━━━ DATA RECORDS ━━━
(** A blob that left makes nothing else collectable. *)
Lemma note_blob_left_facts m g x q repo digest size r y now :
  let '(m', g', x', q') := note_blob_left m g x q repo digest size in
  (is_due g' r y now = true → is_due g r y now = true) ∧ is_root g' r y = is_root g r y ∧
  is_unsafe g' r = is_unsafe g r ∧ get_backrefs (mview m') r y = get_backrefs (mview m) r y ∧
  manifest_media_type (mview m') r y = manifest_media_type (mview m) r y.
Proof.
  unfold note_blob_left. destruct (gc_clear_facts g repo digest r y now) as (J1 & J2 & J3).
  destruct (delete_blob_op_facts (mview m) repo digest r y) as [K1 K2].
  destruct (checksum _ _ _); [|by split_and!].
  destruct (mapply_relaxed_view m (DeleteBlob repo digest)) as [E|E]; rewrite E; by split_and!.
Qed.
End Left.

Section Rebuild.
Context `{SerdeJson, !MetadataStore, !MetadataStoreLaws}.
Variable repo : string.
Variable read_manifest : Digest → result io_error (option bytes).

Lemma put_backrefs_elem s digest blobs b x :
  x ∈ get_backrefs (apply_in_ram s (PutBackrefs repo digest blobs)) repo b ↔
  x ∈ get_backrefs s repo b ∨ (x = digest ∧ b ∈ blobs).
Proof.
  rewrite !backrefs_repo, repo_of_apply, decide_True by done. simpl. apply push_backrefs_lookup.
Qed.

Lemma put_backrefs_media s digest blobs d :
  manifest_media_type (apply_in_ram s (PutBackrefs repo digest blobs)) repo d = manifest_media_type s repo d.
Proof. by rewrite !media_type_repo, repo_of_apply, decide_True. Qed.

(** The children a manifest lists. *)
Definition children (manifest : json) : list string := omap descriptor_digest (index_manifests manifest).

Lemma push_children_spec cs all stack :
  let '(all', stack') := push_children cs all stack in
  ∃ new, all' = new ++ all ∧ stack' = new ++ stack ∧ NoDup new ∧ (∀ d, d ∈ new → d ∉ all) ∧
    (∀ d, d ∈ new → d ∈ omap descriptor_digest cs) ∧ ∀ d, d ∈ omap descriptor_digest cs → d ∈ all'.
Proof.
  revert all stack. induction cs as [|c cs IH]; intros all stack; simpl.
  { exists []. split_and!; [done|done|constructor|set_solver..]. }
  destruct (descriptor_digest c) as [cd|] eqn:E; [|apply IH]. case_decide as Hd.
  - specialize (IH all stack). destruct (push_children cs all stack) as [all' stack'].
    destruct IH as (new & -> & -> & Hn & P1 & P2 & P3). exists new. split_and!; [done..|set_solver|].
    intros d [->|Hin]%elem_of_cons; [set_solver|auto].
  - specialize (IH (cd :: all) (cd :: stack)). destruct (push_children cs _ _) as [all' stack'].
    destruct IH as (new & -> & -> & Hn & P1 & P2 & P3). exists (new ++ [cd]).
    split_and!; [by rewrite <-app_assoc..| | |set_solver|].
    + apply NoDup_app. split_and!; [done| |apply NoDup_singleton]. intros d Hd' ->%list_elem_of_singleton.
      apply (P1 cd Hd'). set_solver.
    + intros d [Hd'| ->%list_elem_of_singleton]%elem_of_app; [|done]. intros Hall. apply (P1 d Hd'). set_solver.
    + intros d [->|Hin]%elem_of_cons; [set_solver|auto].
Qed.

(** What is settled about a visited digest: the collector leaves the
    repository alone, or the manifest was read, its children will be visited
    and every object it references has the edge to it. *)
Definition settled (all : list string) (m : mstore) (g : GcTracker) (digest : string) : Prop :=
  (∀ d, Digest_parse digest ≠ Ok d) ∨ is_unsafe g repo = true ∨
  ∃ d b manifest, Digest_parse digest = Ok d ∧ read_manifest d = Ok (Some b) ∧ from_slice b = Some manifest ∧
    (∀ c, c ∈ children manifest → c ∈ all) ∧
    ∀ r, r ∈ manifest_references manifest → digest ∈ get_backrefs (mview m) repo (Digest_fmt r).

Definition grown (all all' : list string) (m m' : mstore) (g g' : GcTracker) : Prop :=
  (∀ d, d ∈ all → d ∈ all') ∧ (is_unsafe g repo = true → is_unsafe g' repo = true) ∧
  (∀ b x, x ∈ get_backrefs (mview m) repo b → x ∈ get_backrefs (mview m') repo b).

Lemma settled_grown all all' m m' g g' digest :
  grown all all' m m' g g' → settled all m g digest → settled all' m' g' digest.
Proof.
  intros (Ha & Hu & Hb) [Hp|[Hs|(d & b & mf & P1 & P2 & P3 & P4 & P5)]]; [by left|right; left; auto|].
  right. right. exists d, b, mf. split_and!; auto.
Qed.

Lemma record_edges_view m digest missing :
  (∀ m op, (mapply m op).2 = Ok tt) →
  (∀ b x, x ∈ get_backrefs (mview (record_edges m repo digest missing)) repo b ↔
     x ∈ get_backrefs (mview m) repo b ∨ (x = digest ∧ b ∈ missing)) ∧
  (∀ d, manifest_media_type (mview (record_edges m repo digest missing)) repo d = manifest_media_type (mview m) repo d).
Proof.
  intros Hok. unfold record_edges. case_bool_decide as E; [subst; split; [set_solver|done]|].
  rewrite mapply_ok by apply Hok. split; intros; [apply put_backrefs_elem|apply put_backrefs_media].
Qed.

Lemma mark_unsafe_unsafe g r : gc_enabled g = true → is_unsafe (mark_unsafe g r) r = true.
Proof. unfold mark_unsafe, is_unsafe. intros ->. simpl. apply bool_decide_eq_true. set_solver. Qed.

Lemma mark_unsafe_enabled g r : gc_enabled (mark_unsafe g r) = gc_enabled g.
Proof. unfold mark_unsafe. by destruct (gc_enabled g) eqn:E; simpl. Qed.

Lemma mark_unsafe_mono g r r' : is_unsafe g r = true → is_unsafe (mark_unsafe g r') r = true.
Proof.
  unfold is_unsafe, mark_unsafe. rewrite !bool_decide_eq_true. destruct (gc_enabled g); simpl; set_solver.
Qed.

(** Every digest of [all] is still to be visited or settled. *)
Definition visiting (all stack : list string) (m : mstore) (g : GcTracker) : Prop :=
  gc_enabled g = true ∧ NoDup all ∧ ∀ d, d ∈ all → d ∈ stack ∨ settled all m g d.

Lemma visiting_step all digest stack m g all' stack' m' g' :
  visiting all (digest :: stack) m g → grown all all' m m' g g' → gc_enabled g' = true → NoDup all' →
  settled all' m' g' digest →
  (∀ d, d ∈ stack → d ∈ stack') → (∀ d, d ∈ all' → d ∈ all ∨ d ∈ stack') →
  visiting all' stack' m' g'.
Proof.
  intros (He & Hn & Hv) Hg He' Hn' Hs Hst Hall. split_and!; [done..|]. intros d [Hd|Hd]%Hall; [|by left].
  destruct (Hv d Hd) as [[->|Hin]%elem_of_cons|Hset]; [by right|auto|right]. by eapply settled_grown.
Qed.

Lemma grown_refl all m g : grown all all m m g g.
Proof. split_and!; auto. Qed.

Lemma rebuild_loop_spec fuel all stack m g res :
  (∀ m op, (mapply m op).2 = Ok tt) →
  visiting all stack m g →
  rebuild_loop fuel repo read_manifest all stack m g = Some res →
  let '(all', m', g') := res in
  visiting all' [] m' g' ∧ (∀ d, d ∈ all → d ∈ all') ∧
  ∀ d, manifest_media_type (mview m') repo d = manifest_media_type (mview m) repo d.
Proof.
  intros Hok. revert all stack m g. induction fuel as [|fuel IH]; intros all stack m g Hv; simpl.
  { destruct stack; [|done]. by intros [= <-]. }
  destruct stack as [|digest stack]; [by intros [= <-]|].
  pose proof Hv as (He & Hn & _).
  assert (Hunsafe : visiting all stack m (mark_unsafe g repo)).
  { eapply visiting_step; [exact Hv|split_and!; auto using mark_unsafe_mono|by rewrite mark_unsafe_enabled|done| |auto..].
    right. left. by apply mark_unsafe_unsafe. }
  destruct (Digest_parse digest) as [d|e] eqn:Ep.
  2:{ apply IH. eapply visiting_step; [exact Hv|apply grown_refl|done|done| |auto..].
      left. intros d. by rewrite Ep. }
  destruct (read_manifest d) as [[b|]|] eqn:Er; [|by apply IH..].
  destruct (from_slice b) as [mf|] eqn:Ef; [|by apply IH].
  pose proof (push_children_spec (index_manifests mf) all stack) as Hp.
  destruct (push_children _ all stack) as [all' stack'].
  destruct Hp as (new & -> & -> & Hnd & Hfresh & _ & Hch).
  destruct (record_edges_view m digest (missing_edges m repo digest mf) Hok) as [Hb Hm].
  set (m' := record_edges m repo digest (missing_edges m repo digest mf)) in *.
  intros Hres. apply IH in Hres as Hr.
  - destruct res as [[all' m''] g']. destruct Hr as (Hv' & Hsub & Hmt). split_and!; [done| |].
    + intros x Hx. apply Hsub. set_solver.
    + intros x. by rewrite Hmt.
  - eapply visiting_step; [exact Hv| |done| | |set_solver..].
    + split_and!; [set_solver|done|]. intros b' x Hx. apply Hb. by left.
    + apply NoDup_app. split_and!; [done..|]. done.
    + right. right. exists d, b, mf. split_and!; [done..|]. intros r Hr. apply Hb.
      destruct (decide (digest ∈ get_backrefs (mview m) repo (Digest_fmt r))) as [Hin|Hin]; [by left|right].
      split; [done|]. apply list_elem_of_filter. split; [done|]. apply list_elem_of_fmap. by exists r.
Qed.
━━━
● **EXERCISE DETAILS**
Restate word for word only the lines above from the line containing "let '(all', stack')" to the line containing "revert all stack.", both of them included.

● **ANSWER SECTION**
  let '(all', stack') := push_children cs all stack in
  ∃ new, all' = new ++ all ∧ stack' = new ++ stack ∧ NoDup new ∧ (∀ d, d ∈ new → d ∉ all) ∧
    (∀ d, d ∈ new → d ∈ omap descriptor_digest cs) ∧ ∀ d, d ∈ omap descriptor_digest cs → d ∈ all'.
Proof.
  revert all stack. induction cs as [|c cs IH]; intros all stack; simpl.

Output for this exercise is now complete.